§ **MATERIAL PROVIDED**
(** The logger hears of faults and of nothing else.  Whatever the service
    and the operation: either nothing is logged and no [ClientError] is
    raised, or the last exchange of the operation is a fault, one ERROR
    record is logged for it, and the [ClientError] of that fault is
    raised.  An [AttributeError] or a [KeyError] leaves no record. *)
Theorem error_records_come_from_faults (op : operation) (s : env W) :
  let '(o, s') := perform serve op s in
  (records s' = records s
   ∧ ∀ Code Message, o ≠ Raises (ClientError Code Message))
  ∨ ∃ req Code Message rec,
      o = Raises (ClientError Code Message)
      ∧ last (wire s') = Some (req, Fault Code Message)
      ∧ records s' = records s ++ [rec]
      ∧ levelname rec = "ERROR".
Proof.
  destruct op as [tn|tn|forums|n|fuel|n c m th v|n c m th v|n|].
  - (* exists *)
    unfold_methods. simpl.
    destruct (serve (DescribeTable tn) (remote s)) as [[r|c m] w']; simpl;
      [no_record|].
    destruct (String.eqb c "ResourceNotFoundException"); simpl;
      [no_record|one_record].
  - (* create_table *)
    unfold_methods. simpl.
    destruct (serve (CreateTable _ _ _ _ _) (remote s)) as [[r|c m] w']; simpl;
      [|one_record].
    destruct (serve (WaitUntilExists tn) w') as [[r2|c m] w2]; simpl;
      [no_record|one_record].
  - (* write_batch *)
    unfold_methods. destruct (table s) as [h|] eqn:Ht; simpl; [|no_record].
    destruct (serve (BatchWriteItem _ _) (remote s)) as [[r|c m] w']; simpl;
      [no_record|]. rewrite Ht. simpl. one_record.
  - (* get_forum *)
    unfold_methods. destruct (table s) as [h|] eqn:Ht; simpl; [|no_record].
    destruct (serve (GetItem _ _) (remote s)) as [[r|c m] w']; simpl.
    + destruct (Item r); simpl; no_record.
    + rewrite Ht. simpl. one_record.
  - (* scan_forums *)
    unfold perform, void, scan_forums, try_except_else, mbind, M_bind, bind.
    destruct (scan_loop_raises fuel [] ∅ None s)
      as (tr & Hw & Hr & _ & _ & _ & Hf).
    destruct (scan_loop serve fuel [] ∅ None s) as [[fs|e|] s1]; simpl in *.
    + left. split; [exact Hr|]. intros ? ? [=].
    + destruct (Hf e eq_refl) as [[attr ->]|(req & c & m & -> & Hl)].
      * left. split; [exact Hr|]. intros ? ? [=].
      * unfold logger_error, raise. simpl. right. do 4 eexists.
        split; [reflexivity|]. split; [|split; [by rewrite Hr|reflexivity]].
        simpl. rewrite Hw. destruct tr; [discriminate|].
        by rewrite last_app, Hl.
    + left. split; [exact Hr|]. intros ? ? [=].
  - (* add_forum *)
    unfold_methods. destruct (table s) as [h|] eqn:Ht; simpl; [|no_record].
    destruct (serve (PutItem _ _) (remote s)) as [[r|c' m'] w']; simpl;
      [no_record|]. rewrite Ht. simpl. one_record.
  - (* update_forum *)
    unfold_methods. destruct (table s) as [h|] eqn:Ht; simpl; [|no_record].
    destruct (serve (UpdateItem _ _ _ _ _ _) (remote s)) as [[r|c' m'] w'];
      simpl.
    + destruct (Attributes r); simpl; no_record.
    + rewrite Ht. simpl. one_record.
  - (* delete_forum *)
    unfold_methods. destruct (table s) as [h|] eqn:Ht; simpl; [|no_record].
    destruct (serve (DeleteItem _ _) (remote s)) as [[r|c m] w']; simpl;
      [no_record|one_record].
  - (* delete_table *)
    unfold_methods. destruct (table s) as [h|] eqn:Ht; simpl; [|no_record].
    destruct (serve (DeleteTable _) (remote s)) as [[r|c m] w']; simpl;
      [no_record|one_record].
Qed.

§ **EXERCISE**
Go through the lines above and copy any that contain "ClientError".

§ **REPLY**
    and the operation: either nothing is logged and no [ClientError] is
    record is logged for it, and the [ClientError] of that fault is
   ∧ ∀ Code Message, o ≠ Raises (ClientError Code Message))
      o = Raises (ClientError Code Message)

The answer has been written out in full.